Traditional KM thinking is fallowed thinking. It is flawed thinking that focuses on the tool, method or system in the here-and-now; it ploughs the field, but forgets to seed it, leaving people hungry and dissatisfied. So, what is missing?
Traditional thinking addresses “what” the problem is; what is it that we are being asked to address?”.
It looks at “how” the problem can be “solved” through accepted or known tools/methods.
But here’s the rub, all too often traditional thinking does not address the sweet spot of KM, it cannot answer the, “why?”; “why are we doing this in the first place?” – thinking beyond proximal causality to the underlying or influencing causality.

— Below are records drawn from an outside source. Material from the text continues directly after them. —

Definition cparser_line_advance (parser : option cparser_t)
    : outcome (option cparser_t * cparser_result_t) :=
  match parser with
  | None => Ok (None, CPARSER_ERR_INVALID_PARAMS)
  | Some p =>
      let cur := s16 (cur_line p + 1) in
      let cur := if CPARSER_MAX_LINES <=? cur then 0 else cur in
      let mx := if max_line p <? cur then cur else max_line p in
      let p := put_cur p mx cur in
      line ← rd (lines p) (cur_line p);
      match cparser_line_reset (Some line) with
      | (Some line, CPARSER_OK) =>
          ls ← wr (lines p) (cur_line p) line;
          Ok (Some (put_line p ls), CPARSER_OK)
      | _ => Fault AssertFailed
      end
  end.

(** ** The line a buffer holds

    A line is the text before the cursor and the text from the cursor on. *)

Record holds (l : cparser_line_t) (lt rt : list Z) : Prop := {
  h_buf : exists rest, buf l = lt ++ rt ++ 0 :: rest;
  h_size : Zlen (buf l) = CPARSER_MAX_LINE_SIZE + 1;
  h_current : current l = Zlen lt;
  h_last : last l = Zlen lt + Zlen rt;
  h_nul : Forall (fun c => c <> 0) (lt ++ rt);
}.

(** ** A terminal line

    What a terminal shows of the characters sent to it since the last newline: a
    backspace moves the cursor, any other character overwrites. *)

Record term := Term { cells : list Z; tcur : nat }.

Definition put_cell (t : term) (c : Z) : term :=
  if c =? BS then Term (cells t) (pred (tcur t))
  else if c =? LF then Term [] 0
  else Term (take (tcur t) (cells t) ++ c :: drop (S (tcur t)) (cells t)) (S (tcur t)).

Definition show (t : term) (cs : list Z) : term := foldl put_cell t cs.

Definition printable (c : Z) : Prop := c <> BS /\ c <> LF /\ c <> 0.

(** ** Output, all at once *)

Definition emit (p : cparser_t) (s : list Z) : cparser_t :=
  Parser (root_level p) (prompt p) (is_privileged_mode p) (max_line p) (cur_line p) (lines p)
         (out p ++ s).

Lemma emit_emit p s s' : emit (emit p s) s' = emit p (s ++ s').
Proof. unfold emit. simpl. by rewrite app_assoc. Qed.

Lemma emit_nil p : emit p [] = p.
Proof. destruct p. unfold emit. simpl. by rewrite app_nil_r. Qed.

Lemma printc_emit p c : printc p c = emit p [c].
Proof. done. Qed.

Lemma foldl_printc p s : foldl printc p s = emit p s.
Proof.
  revert p. induction s as [|c s IH]; intros p; simpl; [by rewrite emit_nil|].
  by rewrite IH, printc_emit, emit_emit.
Qed.

Lemma iter_emit k s p : Nat.iter k (fun p => emit p s) p = emit p (concat (replicate k s)).
Proof.
  induction k as [|k IH]; simpl; [by rewrite emit_nil|]. rewrite IH, emit_emit. f_equal.
  clear IH. induction k as [|k IH]; simpl; [by rewrite app_nil_r|]. by rewrite <- app_assoc, IH.
Qed.

Lemma concat_replicate_1 {A} (x : A) k : concat (replicate k [x]) = replicate k x.
Proof. induction k; simpl; by f_equal. Qed.

Lemma backspaces_emit p from to :
  backspaces p from to = emit p (replicate (Z.to_nat (to - from)) BS).
Proof. unfold backspaces. rewrite <- concat_replicate_1. apply (iter_emit _ [BS]). Qed.

Lemma erase_line_emit p n :
  erase_line p n = emit p (concat (replicate (Z.to_nat n) [BS; SP; BS])).
Proof.
  rewrite <- iter_emit. unfold erase_line. generalize (Z.to_nat n). intros k.
  induction k as [|k IH]; simpl; [done|]. rewrite IH.
  by rewrite !printc_emit, !emit_emit.
Qed.

(** ** Accesses in the middle of a list *)

Lemma rd_mid {A} (l k : list A) x i : i = Zlen l -> rd (l ++ x :: k) i = Ok x.
Proof.
  intros ->. apply rd_Ok_iff. unfold Zlen. split; [lia|]. rewrite Nat2Z.id.
  by rewrite list_lookup_middle.
Qed.

Lemma wr_mid {A} (l k : list A) x y i : i = Zlen l -> wr (l ++ x :: k) i y = Ok (l ++ y :: k).
Proof.
  intros ->. rewrite wr_in_range.
  - unfold Zlen. rewrite Nat2Z.id, insert_app_r_alt by lia. by rewrite Nat.sub_diag.
  - rewrite Zlen_app, Zlen_cons. pose proof (Zlen_nonneg l). pose proof (Zlen_nonneg k). lia.
Qed.

Lemma shift_up_spec rt : forall lt x rest,
  shift_up (length rt) (lt ++ rt ++ x :: rest) (Zlen lt + Zlen rt)
  = Ok (lt ++ List.hd x rt :: rt ++ rest).
Proof.
  induction rt as [|r rt IH] using rev_ind; intros lt x rest; [done|].
  rewrite length_app. simpl. rewrite Nat.add_1_r. simpl.
  rewrite <- !app_assoc. simpl. rewrite Zlen_app.
  rewrite (app_assoc lt rt), (rd_mid (lt ++ rt)) by (rewrite Zlen_app; change (Zlen [r]) with 1; lia).
  cbn [mbind outcome_bind].
  rewrite <- (app_assoc lt rt (r :: x :: rest)).
  replace (lt ++ rt ++ r :: x :: rest) with ((lt ++ rt ++ [r]) ++ x :: rest)
    by (by rewrite <- !app_assoc).
  rewrite wr_mid by (rewrite !Zlen_app; lia). cbn [mbind outcome_bind].
  replace ((lt ++ rt ++ [r]) ++ r :: rest) with (lt ++ rt ++ r :: r :: rest)
    by (by rewrite <- !app_assoc).
  replace (Zlen lt + (Zlen rt + Zlen [r]) - 1) with (Zlen lt + Zlen rt)
    by (change (Zlen [r]) with 1; lia).
  rewrite IH. by destruct rt.
Qed.

Lemma shift_down_spec rt : forall lt y rest,
  shift_down (length rt) (lt ++ y :: rt ++ rest) (Zlen lt + 1)
  = Ok (lt ++ rt ++ List.last rt y :: rest).
Proof.
  induction rt as [|r rt IH]; intros lt y rest; [done|]. simpl.
  replace (lt ++ y :: r :: rt ++ rest) with ((lt ++ [y]) ++ r :: rt ++ rest)
    by (by rewrite <- !app_assoc).
  rewrite rd_mid by (rewrite Zlen_app; done). cbn [mbind outcome_bind].
  rewrite <- app_assoc. simpl. rewrite wr_mid by lia. cbn [mbind outcome_bind].
  replace (lt ++ r :: r :: rt ++ rest) with ((lt ++ [r]) ++ r :: rt ++ rest)
    by (by rewrite <- !app_assoc).
  replace (Zlen lt + 1 + 1) with (Zlen (lt ++ [r]) + 1) by (rewrite Zlen_app; done).
  rewrite IH, <- app_assoc. simpl. destruct rt as [|r' rt]; [done|].
  do 5 f_equal. (* the last element of a non-empty list *)
  clear. revert r'. induction rt as [|r2 rt IH]; intros r'; [done|]. apply IH.
Qed.

Lemma c_string_spec s : forall b rest fuel,
  Forall (fun c => c <> 0) s -> (length s < fuel)%nat ->
  c_string fuel (b ++ s ++ 0 :: rest) (Zlen b) = Ok s.
Proof.
  induction s as [|c s IH]; intros b rest fuel Hs Hf; (destruct fuel as [|fuel]; [simpl in *; lia|]).
  - simpl. by rewrite rd_mid.
  - apply Forall_cons in Hs as [Hc Hs]. simpl in *. rewrite rd_mid by done.
    cbn [mbind outcome_bind]. rewrite (proj2 (Z.eqb_neq _ _) Hc).
    replace (b ++ c :: s ++ 0 :: rest) with ((b ++ [c]) ++ s ++ 0 :: rest) by (by rewrite <- app_assoc).
    replace (Zlen b + 1) with (Zlen (b ++ [c])) by (rewrite Zlen_app; done).
    rewrite IH by (done || lia). done.
Qed.

Lemma prints_spec p b s rest b' i :
  b' = b ++ s ++ 0 :: rest -> i = Zlen b -> Forall (fun c => c <> 0) s ->
  prints p b' i = Ok (emit p s).
Proof.
  intros -> -> Hs. unfold prints. rewrite c_string_spec; [|done|rewrite !length_app; lia].
  cbn [mbind outcome_bind]. by rewrite foldl_printc.
Qed.

Lemma s16_small z : -32768 <= z < 32768 -> s16 z = z.
Proof. intros Hz. unfold s16. rewrite Z.mod_small by lia. lia. Qed.

(** ** The operations on the line of the cursor *)

(** [p] with line [l] as its current line. *)
Definition at_line (p : cparser_t) (l : cparser_line_t) : Prop :=
  0 <= cur_line p /\ lines p !! Z.to_nat (cur_line p) = Some l.

Definition with_line (p : cparser_t) (l : cparser_line_t) : cparser_t :=
  put_line p (<[Z.to_nat (cur_line p) := l]> (lines p)).

Lemma at_line_rd p l : at_line p l -> rd (lines p) (cur_line p) = Ok l.
Proof. intros [H1 H2]. by apply rd_Ok_iff. Qed.

Lemma at_line_wr p l l' :
  at_line p l -> wr (lines p) (cur_line p) l' = Ok (<[Z.to_nat (cur_line p) := l']> (lines p)).
Proof.
  intros [H1 H2]. apply wr_in_range. apply lookup_lt_Some in H2. unfold Zlen. lia.
Qed.

Lemma at_with_line p l l' s : at_line p l -> at_line (emit (with_line p l') s) l'.
Proof.
  intros [H1 H2]. split; [done|]. simpl. apply list_lookup_insert_eq.
  by apply lookup_lt_Some in H2.
Qed.

Lemma holds_bounds l lt rt : holds l lt rt -> Zlen lt + Zlen rt <= CPARSER_MAX_LINE_SIZE.
Proof.
  intros [[rest Hb] Hs _ _ _]. rewrite Hb, !Zlen_app, Zlen_cons in Hs.
  pose proof (Zlen_nonneg rest). lia.
Qed.

Ltac line_lia :=
  repeat rewrite ?Zlen_app, ?Zlen_cons in *;
  repeat match goal with l : list Z |- _ => lazymatch goal with
    | _ : 0 <= Zlen l |- _ => fail | _ => pose proof (Zlen_nonneg l) end end;
  change (Zlen (@nil Z)) with 0 in *; unfold CPARSER_MAX_LINE_SIZE in *; lia.

Lemma insert_spec p l lt rt ch :
  at_line p l -> holds l lt rt -> ch <> 0 -> Zlen lt + Zlen rt < CPARSER_MAX_LINE_SIZE ->
  exists l', holds l' (lt ++ [ch]) rt /\
    cparser_line_insert (Some p) ch =
      Ok (Some (emit (with_line p l') (ch :: rt ++ replicate (length rt) BS)), CPARSER_OK).
Proof.
  intros Hat [[rest Hb] Hs Hc Hl Hn] Hch Hroom.
  destruct rest as [|z rest]; [rewrite Hb in Hs; line_lia|].
  exists (Line (Zlen lt + 1 + Zlen rt) (Zlen lt + 1) (lt ++ ch :: rt ++ 0 :: rest)). split.
  - split; simpl.
    + exists rest. by rewrite <- app_assoc.
    + rewrite Hb in Hs. line_lia.
    + by rewrite Zlen_app.
    + rewrite Zlen_app. done.
    + apply Forall_app in Hn as [Hn1 Hn2]. rewrite <- app_assoc. apply Forall_app. split; [done|]. by constructor.
  - unfold cparser_line_insert. rewrite (proj2 (Z.eqb_neq _ _) Hch), (at_line_rd _ _ Hat).
    cbn [mbind outcome_bind]. rewrite Hl, Hc. rewrite (proj2 (Z.leb_gt _ _)) by done.
    replace (Z.to_nat (Zlen lt + Zlen rt - Zlen lt)) with (length rt) by (unfold Zlen; lia).
    rewrite Hb, shift_up_spec. cbn [mbind outcome_bind].
    rewrite !s16_small by line_lia.
    replace (lt ++ List.hd 0 rt :: rt ++ z :: rest) with ((lt ++ List.hd 0 rt :: rt) ++ z :: rest)
      by (by rewrite <- app_assoc).
    rewrite wr_mid by line_lia. cbn [mbind outcome_bind].
    rewrite <- app_assoc. simpl. rewrite wr_mid by done. cbn [mbind outcome_bind].
    replace (Zlen lt + Zlen rt + 1) with (Zlen lt + 1 + Zlen rt) by lia.
    rewrite (at_line_wr p l) by done. cbn [mbind outcome_bind buf current last].
    erewrite (prints_spec _ (lt ++ [ch]) rt rest); [| by rewrite <- app_assoc | by rewrite Zlen_app |
      by apply Forall_app in Hn as [_ ?]].
    cbn [mbind outcome_bind]. rewrite backspaces_emit, printc_emit.
    replace (Z.to_nat (Zlen lt + 1 + Zlen rt - (Zlen lt + 1))) with (length rt) by (unfold Zlen; lia).
    unfold emit, with_line, put_line. simpl. by rewrite <- !app_assoc.
Qed.

Lemma delete_spec p l lt c rt :
  at_line p l -> holds l (lt ++ [c]) rt ->
  exists l', holds l' lt rt /\
    cparser_line_delete (Some p) =
      Ok (Some (emit (with_line p l') (BS :: rt ++ [SP; BS] ++ replicate (length rt) BS)), CPARSER_OK).
Proof.
  intros Hat [[rest Hb] Hs Hc Hl Hn]. rewrite Zlen_app in Hc, Hl. change (Zlen [c]) with 1 in Hc, Hl.
  assert (Hn' : Forall (fun c => c <> 0) (lt ++ rt)).
  { apply Forall_app in Hn as [[Hn1 _]%Forall_app Hn2]. by apply Forall_app. }
  assert (Hlen : Zlen lt + Zlen rt < CPARSER_MAX_LINE_SIZE) by (rewrite Hb in Hs; line_lia).
  exists (Line (Zlen lt + Zlen rt) (Zlen lt) (lt ++ rt ++ 0 :: 0 :: rest)). split.
  - split; simpl; try done; [by exists (0 :: rest)|]. rewrite Hb in Hs. line_lia.
  - unfold cparser_line_delete. rewrite (at_line_rd _ _ Hat). cbn [mbind outcome_bind].
    rewrite Hl, Hc. rewrite (proj2 (Z.leb_le _ _)) by line_lia. cbn [assert_ mbind outcome_bind].
    rewrite (proj2 (Z.eqb_neq _ _)) by line_lia. rewrite (proj2 (Z.eqb_neq _ _)) by line_lia.
    cbn [orb]. replace (Z.to_nat (Zlen lt + 1 + Zlen rt - (Zlen lt + 1))) with (length rt) by (unfold Zlen; lia).
    rewrite Hb. rewrite <- app_assoc. simpl. rewrite shift_down_spec. cbn [mbind outcome_bind].
    rewrite !s16_small by line_lia.
    replace (Zlen lt + 1 + Zlen rt - 1) with (Zlen lt + Zlen rt) by lia.
    replace (Zlen lt + 1 - 1) with (Zlen lt) by lia.
    rewrite (app_assoc lt rt), wr_mid by (by rewrite Zlen_app). rewrite <- app_assoc.
    cbn [mbind outcome_bind]. rewrite (at_line_wr p l) by done. cbn [mbind outcome_bind buf current last].
    erewrite (prints_spec _ lt rt (0 :: rest)); [|done..|by apply Forall_app in Hn' as [_ ?]].
    cbn [mbind outcome_bind]. rewrite backspaces_emit, !printc_emit, !emit_emit.
    replace (Z.to_nat (Zlen lt + Zlen rt - Zlen lt)) with (length rt) by (unfold Zlen; lia).
    done.
Qed.

Lemma next_char_spec p l lt c rt :
  at_line p l -> holds l lt (c :: rt) ->
  exists l', holds l' (lt ++ [c]) rt /\
    cparser_line_next_char (Some p) = Ok (Some (emit (with_line p l') [c]), c).
Proof.
  intros Hat Hh. pose proof (holds_bounds _ _ _ Hh) as Hbd. destruct Hh as [[rest Hb] Hs Hc Hl Hn].
  exists (Line (last l) (Zlen lt + 1) (buf l)). split.
  - split; simpl; [|done|..].
    + exists rest. rewrite Hb. by rewrite <- app_assoc.
    + by rewrite Zlen_app.
    + rewrite Hl. line_lia.
    + by rewrite <- app_assoc.
  - unfold cparser_line_next_char. rewrite (at_line_rd _ _ Hat). cbn [mbind outcome_bind].
    rewrite Hc, Hl. rewrite (proj2 (Z.eqb_neq _ _)) by line_lia.
    rewrite Hb. simpl. rewrite rd_mid by done. cbn [mbind outcome_bind].
    rewrite (at_line_wr p l) by done. cbn [mbind outcome_bind]. rewrite s16_small by line_lia. done.
Qed.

This failure to address the “why” question is a fundamental failure to engage in double-loop learning, where a tool, method or system breakdown moves beyond an evaluation/criticism of the applied strategy to question the variables that govern the profession. Such a searching would lead professionals to the challenges that people like myself and Dave Snowden speak of, the challenges of complexity and resilience. It would challenge mental models and nudge people away from their reductionist roots towards holistic thinking and methods.
More than this, a more searching approach to the problems in the KM profession would bring KM professionals and organisational decision-makers to the conclusion that the true limiting resource, if there is one “limiting resource” (see Part 2), is people. People are the knowledge holders, users, developers and sharers, and they are arguably key to the development of any type of response to current organisational problems.

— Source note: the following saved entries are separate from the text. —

Lemma ipv4_loop_text s : forall a rest nd ndot v,
  group a nd v -> agrees (ipv4_loop (length s) (a ++ s ++ rest) (Zlen a) nd ndot) (ipv4_text s nd ndot v).
Proof.
  induction s as [|c s IH]; intros a rest nd ndot v Hg; [agree|]. cbn [length ipv4_loop ipv4_text app].
  assert (Hnd : 0 <= nd <= 3) by (unfold group in Hg; lia).
  rewrite (proj2 (Z.ltb_lt nd 4)) by lia. cbn [assert_ mbind outcome_bind].
  rewrite (rd_at a (s ++ rest) c (Zlen a)) by done. cbn [mbind outcome_bind].
  assert (Hgo : forall nd' ndot' v', group (a ++ [c]) nd' v' ->
    agrees (ipv4_loop (length s) (a ++ c :: s ++ rest) (Zlen a + 1) nd' ndot') (ipv4_text s nd' ndot' v')).
  { intros nd' ndot' v' Hg'. specialize (IH (a ++ [c]) rest nd' ndot' v' Hg').
    rewrite <- app_assoc, Zlen_app in IH. exact IH. }
  assert (Hc : c =? 46 = true -> isdigit c = false) by (by intros ->%Z.eqb_eq).
  replace (3 <? ndot + 1) with (negb (ndot <? 3))
    by (destruct (ndot <? 3) eqn:?, (3 <? ndot + 1) eqn:?; zify_bool; done || lia).
  assert (Hdot : forall nd', 0 < nd' -> agrees
    (if negb (ndot <? 3) then Ok (CPARSER_NOT_OK, false)
     else ipv4_loop (length s) (a ++ c :: s ++ rest) (Zlen a + 1) 0 (ndot + 1))
    (if true && (0 <? nd') && (ndot <? 3) then ipv4_text s 0 (ndot + 1) 0 else None)).
  { intros nd' Hp. rewrite (proj2 (Z.ltb_lt 0 nd')) by done. cbn [andb].
    destruct (ndot <? 3); cbn [negb]; [apply Hgo; left; done | agree]. }
  destruct Hg as [[-> ->]|[(-> & a' & x & -> & Hx & ->)|[(-> & a' & x & y & -> & Hx & Hy & ->)| ->]]].
  - change (0 =? 0) with true. change (0 <? 3) with true. change (0 <? 0) with false.
    rewrite andb_true_r, andb_false_r. cbn [andb].
    destruct (isdigit c) eqn:Dc; [|agree].
    rewrite (proj2 (Z.ltb_ge 255 _)) by (unfold isdigit in Dc; zify_bool; lia).
    apply Hgo. right. left. split; [done|]. by exists a, c.
  - change (1 =? 0) with false. change (1 =? 3) with false. change (1 <? 3) with true.
    change (1 + 1 =? 3) with false. rewrite andb_true_r.
    destruct (c =? 46) eqn:E; [rewrite (Hc eq_refl)|]; cbn [andb negb]; [by apply (Hdot 1)|].
    rewrite andb_true_r. destruct (isdigit c) eqn:Dc; cbn [negb]; [|agree].
    rewrite (proj2 (Z.ltb_ge 255 _)) by (unfold isdigit in *; zify_bool; lia).
    apply Hgo. right. right. left. split; [done|]. exists a', x, c. by rewrite <- app_assoc.
  - change (2 =? 0) with false. change (2 =? 3) with false. change (2 <? 3) with true.
    change (2 + 1 =? 3) with true. rewrite andb_true_r.
    destruct (c =? 46) eqn:E; [rewrite (Hc eq_refl)|]; cbn [andb negb]; [by apply (Hdot 2)|].
    rewrite andb_true_r. destruct (isdigit c) eqn:Dc; cbn [negb]; [|agree].
    replace ((a' ++ [x; y]) ++ c :: s ++ rest) with (a' ++ x :: y :: c :: s ++ rest) in *
      by (by rewrite <- app_assoc).
    rewrite rd_back2, rd_back1.
    cbn [mbind outcome_bind]. destruct (strncmp_255 x y c Hx Hy Dc) as (r & Er & Hr). rewrite Er.
    cbn [mbind outcome_bind]. rewrite Hr. destruct (255 <? _); [agree|].
    apply Hgo. right. right. by right.
  - change (3 =? 0) with false. change (3 =? 3) with true. change (3 <? 3) with false.
    rewrite andb_false_r. destruct (c =? 46) eqn:E; cbn [andb negb]; [by apply (Hdot 3)|]. agree.
Qed.

Lemma count_matches_text ks s rest :
  Forall char_ok s -> Forall (Forall char_ok) ks ->
  count_matches (s ++ rest) (Zlen s) ks = Ok (Z.of_nat (length (filter (fun kw => prefixb s kw) ks))).
Proof.
  intros Hs Hk. induction Hk as [|kw ks Hkw Hks IH]; [done|]. cbn [count_matches].
  replace (Z.to_nat (Zlen s)) with (length s) by (unfold Zlen; lia).
  destruct (strncmp_spec s kw rest Hs Hkw) as (r & Er & Hr). rewrite Er. cbn [mbind outcome_bind].
  rewrite IH. cbn [mbind outcome_bind]. rewrite Hr, filter_cons.
  destruct (prefixb s kw) eqn:Ep; [rewrite decide_True by done | rewrite decide_False by (by intros [])];
    [simpl; f_equal; lia | done].
Qed.

Lemma prefixb_length s : forall kw, prefixb s kw = true -> (length s <= length kw)%nat.
Proof.
  induction s as [|x s IH]; intros [|y kw]; simpl; try done; [lia|].
  intros [_ H]%andb_prop. apply IH in H. lia.
Qed.

Lemma is_type_in node t ts : n_type node = t -> t ∈ ts -> is_type node ts = true.
Proof. intros <- Ht. by apply bool_decide_eq_true_2. Qed.

(** Every match function says of the token what the text says, and reads nothing
    beyond it. *)
Lemma match_node_text node s rest :
  node_ok node -> Forall char_ok s -> s <> [] ->
  agrees (match_node (s ++ rest) (Zlen s) node) (match_text node s).
Proof.
  intros Hn Hs Hne. unfold match_node, match_text, node_ok in *.
  destruct (n_type node) eqn:Et; try done; cbn [cparser_match_fn_tbl].
  - unfold cparser_match_end. rewrite (is_type_in _ _ _ Et) by (rewrite !elem_of_cons; tauto). agree.
  - destruct (n_param node) as [kw| |] eqn:Ep; try done.
    unfold cparser_match_keyword, param_str. rewrite (is_type_in _ _ _ Et) by (rewrite !elem_of_cons; tauto). rewrite Ep.
    cbn [assert_ mbind outcome_bind].
    destruct (Zlen kw <? Zlen s) eqn:El; zify_bool.
    + destruct (prefixb s kw) eqn:Epre; [|agree]. apply prefixb_length in Epre. unfold Zlen in El. lia.
    + replace (Z.to_nat (Zlen s)) with (length s) by (unfold Zlen; lia).
      destruct (strncmp_spec s kw rest Hs Hn) as (r & Er & Hr). rewrite Er. cbn [mbind outcome_bind].
      rewrite Hr. destruct (prefixb s kw); agree.
  - unfold cparser_match_string. rewrite (is_type_in _ _ _ Et) by (rewrite !elem_of_cons; tauto). agree.
  - apply match_uint_text; [|done]. apply (is_type_in _ _ _ Et). (rewrite !elem_of_cons; tauto).
  - apply match_uint_text; [|done]. apply (is_type_in _ _ _ Et). (rewrite !elem_of_cons; tauto).
  - apply match_int_text; [|done]. apply (is_type_in _ _ _ Et). (rewrite !elem_of_cons; tauto).
  - apply match_int_text; [|done]. apply (is_type_in _ _ _ Et). (rewrite !elem_of_cons; tauto).
  - apply match_hex_text; [|done]. apply (is_type_in _ _ _ Et). (rewrite !elem_of_cons; tauto).
  - apply match_hex_text; [|done]. apply (is_type_in _ _ _ Et). (rewrite !elem_of_cons; tauto).
  - apply match_float_text; [|done]. apply (is_type_in _ _ _ Et). (rewrite !elem_of_cons; tauto).
  - unfold cparser_match_macaddr. rewrite (is_type_in _ _ _ Et) by (rewrite !elem_of_cons; tauto). cbn [assert_ mbind outcome_bind].
    replace (Z.to_nat (Zlen s)) with (length s) by (unfold Zlen; lia).
    apply (mac_loop_text s [] rest). lia.
  - unfold cparser_match_ipv4addr. rewrite (is_type_in _ _ _ Et) by (rewrite !elem_of_cons; tauto). cbn [assert_ mbind outcome_bind].
    replace (Z.to_nat (Zlen s)) with (length s) by (unfold Zlen; lia).
    apply (ipv4_loop_text s [] rest). by left.
  - unfold cparser_match_file. rewrite (is_type_in _ _ _ Et) by (rewrite !elem_of_cons; tauto). agree.
  - destruct (n_param node) as [|ks|] eqn:Ep; try done. destruct Hn as [Hks Hn].
    unfold cparser_match_list, param_list. rewrite (is_type_in _ _ _ Et) by (rewrite !elem_of_cons; tauto). rewrite Ep.
    cbn [assert_ mbind outcome_bind]. rewrite bool_decide_eq_false_2 by done.
    cbn [negb assert_ mbind outcome_bind]. rewrite count_matches_text by done. cbn [mbind outcome_bind].
    unfold list_text. destruct (length (filter _ ks)) as [|[|k]]; [agree..|].
    eexists. split; [done|]. cbn [verdict].
    rewrite (proj2 (Z.eqb_neq _ 0)) by lia. by rewrite (proj2 (Z.eqb_neq _ 1)) by lia.
Qed.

How many Knowledge Management professionals/solution providers have a background, or actively work with, HR Development, Learning and Development, Talent Management or HR Management professionals? If people are a limiting resource, does it not therefore make sense that solution providers (internal or external) should integrate and work with professionals in this area? This surely seems like common sense, but all too often I have been accused, admittedly by established (traditional) solution providers, of just trying to promote services – making the argument I present seem baseless. This is a shame and an understandable defence mechanism. Let’s be honest, this is what I do, I provide competing services. But it is more than this, I am a student of the profession and, as I see it flounder, I want to offer solutions. I want the profession to become more resilient by improving its relevance – that is why I write this blog in the first place, why I give away key resources and why I will continue to attempt to disrupt established thinking.
As long as KMers focus on “what” and “how”, with a disregard for the “why”, KM will continue to seed mid to long term dissatisfaction, regardless of short-term success. For knowledge to become a well managed resource in organisations interested in designing, developing and delivering desirable products and/or services, there will be a need to develop ‘integrated’ tools, methods, systems and even integrated organisational forms.
This is the final message from my New Year look at what 2014 could hold; you can continue to plough the field, but until you address the “why”, your field will remain fallow.
I hope this series has stimulated your thinking as you make your plans for the New Year and beyond.